Rating Deviation (RD): Definition & Use

Rating Deviation (RD)

Definition

Rating Deviation (RD) is a number used in the Glicko and Glicko-2 rating systems that measures the uncertainty in a player’s rating. A low RD means the system is confident that the player's published rating is close to their true strength; a high RD means the rating is uncertain. Conceptually, RD acts like the “error bar” on a rating.

Informally, you can think of “rating ± 2×RD” as a rough 95% confidence interval for a player’s true strength in that pool (e.g., Blitz, Rapid). For example, a 2000-rated player with RD 40 is likely between about 1920 and 2080; with RD 200, they might be anywhere from 1600 to 2400.

How RD Works

  • Starts high, shrinks with games: New or inactive accounts begin with high RD. Each rated game provides information and reduces RD.
  • Grows with inactivity: If you stop playing in a pool, your RD slowly increases over time, reflecting growing uncertainty.
  • Controls rating volatility: In Glicko-style systems, your own RD acts like a variable K-factor. High RD allows big rating swings; low RD restricts movement to smaller, steadier changes.
  • Down-weights uncertain opponents: Results against opponents with high RD are treated as less informative, so they move your rating less than results against equally rated but stable (low-RD) opponents.

Usage in Chess

  • Online rating pools: RD is maintained separately per time control (e.g., Bullet, Blitz, Rapid). You might be very stable (low RD) in Blitz but highly uncertain (high RD) in Classical if you rarely play it.
  • Pairing and matchmaking: Some platforms prefer pairing players with moderately low RD to improve rating reliability and game quality, especially in early placements.
  • Provisional status replacement: Older systems marked “provisional” ratings for new players. RD is the mathematical version of that idea—no special label needed.
  • Site differences: Many chess servers use Glicko or Glicko-2 (e.g., Lichess uses Glicko-2; Chess.com uses a Glicko-based system). FIDE Elo does not track RD; it uses fixed K-factors and activity rules instead.

Examples

  • New player spike: A new Blitz account starts at 1500 with RD ≈ 300. After winning 5 games in a row against ~1500 opposition, the rating may jump by several hundred points because high RD permits large adjustments.
  • Established player stability: A 2000-rated Rapid player with RD ≈ 40 goes 4/5 against ~2000 opponents. Their rating will rise, but modestly—often by only a few to a couple dozen points—because the system already trusts their number.
  • Effect of opponent RD: Beating a 2000-rated opponent with RD 200 moves your rating less than beating a 2000-rated opponent with RD 40, since the former’s strength is uncertain and carries less informational weight.
  • Inactivity comeback: A 2100-rated Classical player with RD 45 stops playing for months; RD drifts upward (e.g., to 120+). Upon returning, a few games can move their rating dramatically until RD shrinks again.

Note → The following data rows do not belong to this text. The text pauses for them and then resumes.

(* ===== verification/HandlerInv.v ===== *)
(** * The handler refines the abstract execution

    The invariant of [MultiHandler] and its preservation by every call, for
    any protocol whose rounds satisfy [RoundLaws] and any messages from the
    network. *)

From Stdlib Require Import ZArith Lia.
From stdpp Require Import base gmap strings list pretty numbers.
From S2P Require Import Prelude Hash Party Round Message Handler HandlerSpec.

Local Open Scope Z_scope.

Section Inv.
Context {R Content Result : Type} {RO : RoundOps R Content Result} `{Blake3}.
Context {MO : MapOrder} {MOL : MapOrderLaws} {RL : RoundLaws}.
Context (r0 : R) (S0 : session_ok (r_helper r0)).

Abbreviation handler := (@MultiHandler R Result).
Abbreviation queue := (gmap Number (gmap ID (option Message))).
Implicit Types (h : handler) (q : queue).

(** [wp m P]: the call runs to an end.  If it returns, [P] holds; it panics
    only if the protocol code does; it may block on a full channel; it never
    runs out of fuel. *)
Definition wp (m : hres) (P : handler -> Prop) : Prop :=
  match m with
  | HOk h => P h
  | HPanic _ => ~ never_panics r0
  | HBlocked => True
  | HFuel => False
  end.

Lemma wp_mono m (P Q : handler -> Prop) : wp m P -> (forall h, P h -> Q h) -> wp m Q.
Proof. destruct m; cbn; auto. Qed.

Strategic and Practical Implications

  • Stabilize your number: If you care about a reliable rating, play a cluster of games in that pool to reduce RD. Once RD is low, your rating will move more predictably.
  • Expect swings after breaks: Returning from a layoff? Your first results will “count more” because your RD rose during inactivity.
  • Separate pools matter: Your Bullet RD does not affect your Rapid RD. If you’re new to a time control, expect provisional-like behavior even if you’re established elsewhere.
  • Interpreting opponents: A high-RD opponent’s rating is a rough estimate. Don’t overreact to an upset—systems already account for that uncertainty.

Historical Notes

RD was introduced by statistician Mark Glickman as part of the Glicko (1995) and Glicko-2 (2001) frameworks, designed to fix Elo’s limitations with new or inactive players. Glicko-2 adds a “volatility” parameter (often denoted σ) alongside RD; RD measures uncertainty at a given moment, while volatility measures how erratic a player’s performance tends to be over time. Modern online platforms widely adopted these ideas because they handle churn and varied activity far better than classic Elo.

Common Misconceptions

  • “RD is the same as volatility.” Not quite. In Glicko-2, RD (sometimes written φ) is uncertainty at this instant; volatility (σ) is how much your rating tends to wander due to performance variability.
  • “High RD means you’re overrated or underrated.” High RD means “we’re not sure yet.” It doesn’t say in which direction the rating will move.
  • “RD is global.” RD is per rating pool; your Blitz RD doesn’t influence your Rapid RD.

Related Terms

Interesting Facts

  • Many implementations start new accounts with very high RD (often around 300–350), enabling rapid placement near the correct strength within a handful of games.
  • Because RD increases with inactivity, long breaks can make early results after returning feel “swingy”—by design.
  • RD underpins why early upsets don’t overly distort the pool: results against high-RD opponents are automatically down-weighted.

At-a-Glance Summary

  • What it is: A measure of uncertainty in a player’s rating.
  • Low RD: Stable rating, small per-game changes.
  • High RD: Uncertain rating, large per-game changes.
  • Changes over time: Decreases with games played; increases with inactivity.
  • Affects updates: Your RD scales how much your rating can move; opponent RD affects how much that result should count.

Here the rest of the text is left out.